## WHAT YOU HAVE TO DO
Please return all lines of the data below containing the string "connWriter".

## THE DATA
(** A request that is let through and then denied by its bucket is answered
    429 with [Retry-After: 1] by the gateway, without any CORS header and
    without a call to the backend. *)
Theorem gateway_rate_limited (cfg : config.Config) (r : http.Request)
  (t : Time.Time) (σ : World) :
  authorized cfg r = true ->
  fst (limiterAllow (arrival t σ) r) = false ->
  exists h, main_handler cfg = Some h
    /\ (exists hd,
          http.sent (response (serve h r t σ)) = Some (429, hd)
          /\ hd !! "Retry-After" = Some ["1"]
          /\ hd !! "Access-Control-Allow-Origin" = None)
    /\ now (serve h r t σ) = t.
Proof.
  intros Hauth Hdenied. eexists. split; [apply main_handler_stages |].
  unfold serve. fold (arrival t σ).
  rewrite (AuthMiddleware_pass _ _ _ _ _ Hauth).
  rewrite RateLimitMiddleware_unfold, limiterAllow_afterAuth.
  cbn [fst snd]. rewrite Hdenied.
  set (σ1 := afterAuth cfg r (snd (limiterAllow (arrival t σ) r))).
  assert (Hresp1 : response σ1 = http.newResponse).
  { subst σ1. destruct (afterAuth_fields cfg r (snd (limiterAllow (arrival t σ) r)))
      as (-> & _).
    destruct (limiterAllow_fields (arrival t σ) r) as (-> & _). reflexivity. }
  assert (Hnow1 : now σ1 = t).
  { subst σ1. destruct (afterAuth_fields cfg r (snd (limiterAllow (arrival t σ) r)))
      as (_ & -> & _).
    destruct (limiterAllow_fields (arrival t σ) r) as (_ & -> & _). reflexivity. }
  cbn [response now logPrintf].
  destruct (http_Error_fields connWriter "429 Too Many Requests"
              http.StatusTooManyRequests
              (Header_update connWriter (http.Header_Set "Retry-After" "1") σ1))
    as (-> & _).
  split; [| cbn [Header_update now set_response]; exact Hnow1].
  rewrite http_Error_sent; cbn [Header_update response set_response];
    rewrite Hresp1; [| reflexivity].
  eexists. split; [reflexivity |].
  cbn [http.conn_mapHeader http.header http.newResponse].
  unfold http.Header_Set, http.Header_Del.
  change (http.CanonicalMIMEHeaderKey "X-Content-Type-Options")
    with "X-Content-Type-Options".
  change (http.CanonicalMIMEHeaderKey "Content-Type") with "Content-Type".
  change (http.CanonicalMIMEHeaderKey "Content-Length") with "Content-Length".
  change (http.CanonicalMIMEHeaderKey "Retry-After") with "Retry-After".
  split.
  - rewrite !lookup_insert_ne by discriminate.
    rewrite lookup_delete_ne by discriminate. apply lookup_insert_eq.
  - rewrite !lookup_insert_ne by discriminate.
    rewrite lookup_delete_ne by discriminate.
    rewrite lookup_insert_ne by discriminate. apply lookup_empty.
Qed.

(** A request the shared bucket denies: no key is needed on the exempt path,
    and the bucket, made at clock 0 with one token, was emptied. *)
Lemma gateway_rate_limited_witness :
  exists h, main_handler Example.cfg = Some h
    /\ http.status
         (response
            (serve h (Example.request "/api/open") 9
               (set_globalLimiter (mkTokenBucket 1 1 Time.Second 0 0)
                  (main_world Example.cfg 0 0 (Example.backend 0)))))
       = Some 429.
Proof.
  destruct (gateway_rate_limited Example.cfg (Example.request "/api/open") 9
              (set_globalLimiter (mkTokenBucket 1 1 Time.Second 0 0)
                 (main_world Example.cfg 0 0 (Example.backend 0))))
    as (h & Hh & (hd & Hsent & _) & _).
  - vm_compute. reflexivity.
  - vm_compute. reflexivity.
  - exists h. split; [exact Hh |]. unfold http.status. rewrite Hsent. reflexivity.
Defined.

(** A preflight goes through authentication and the rate limit before the
    CORS stage answers it: an [OPTIONS] request that is let through and
    allowed by its bucket is answered 200 with the CORS headers and no body,
    the backend is not called, and the bucket is charged for it. *)
Theorem gateway_preflight (cfg : config.Config) (r : http.Request)
  (t : Time.Time) (σ : World) :
  authorized cfg r = true ->
  fst (limiterAllow (arrival t σ) r) = true ->
  http.Method r = "OPTIONS" ->
  exists h, main_handler cfg = Some h
    /\ http.sent (response (serve h r t σ)) = Some (200, corsHeader ∅)
    /\ http.body (response (serve h r t σ)) = []
    /\ now (serve h r t σ) = t
    /\ routeLimiters (serve h r t σ)
       = routeLimiters (snd (limiterAllow (arrival t σ) r))
    /\ globalLimiter (serve h r t σ)
       = globalLimiter (snd (limiterAllow (arrival t σ) r)).
Proof.
  intros Hauth Hallowed Hm. eexists. split; [apply main_handler_stages |].
  unfold serve. fold (arrival t σ).
  rewrite (AuthMiddleware_pass _ _ _ _ _ Hauth).
  rewrite RateLimitMiddleware_unfold, limiterAllow_afterAuth.
  cbn [fst snd]. rewrite Hallowed.
  set (σ1 := afterAuth cfg r (snd (limiterAllow (arrival t σ) r))).
  rewrite CORSAMiddleware_unfold. unfold http.MethodOptions. rewrite Hm.
  cbn [String.eqb Ascii.eqb Bool.eqb].
  destruct (WriteHeader_fields connWriter http.StatusOK (corsState connWriter σ1))
    as (-> & -> & -> & -> & _).
  destruct (corsState_fields connWriter σ1) as (-> & -> & -> & -> & _).
  subst σ1.
  destruct (afterAuth_fields cfg r (snd (limiterAllow (arrival t σ) r)))
    as (-> & -> & -> & -> & _).
  destruct (limiterAllow_fields (arrival t σ) r) as (-> & -> & _).
  repeat split.
Qed.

## EXERCISE RESPONSE
  destruct (http_Error_fields connWriter "429 Too Many Requests"
              (Header_update connWriter (http.Header_Set "Retry-After" "1") σ1))
  destruct (WriteHeader_fields connWriter http.StatusOK (corsState connWriter σ1))
  destruct (corsState_fields connWriter σ1) as (-> & -> & -> & -> & _).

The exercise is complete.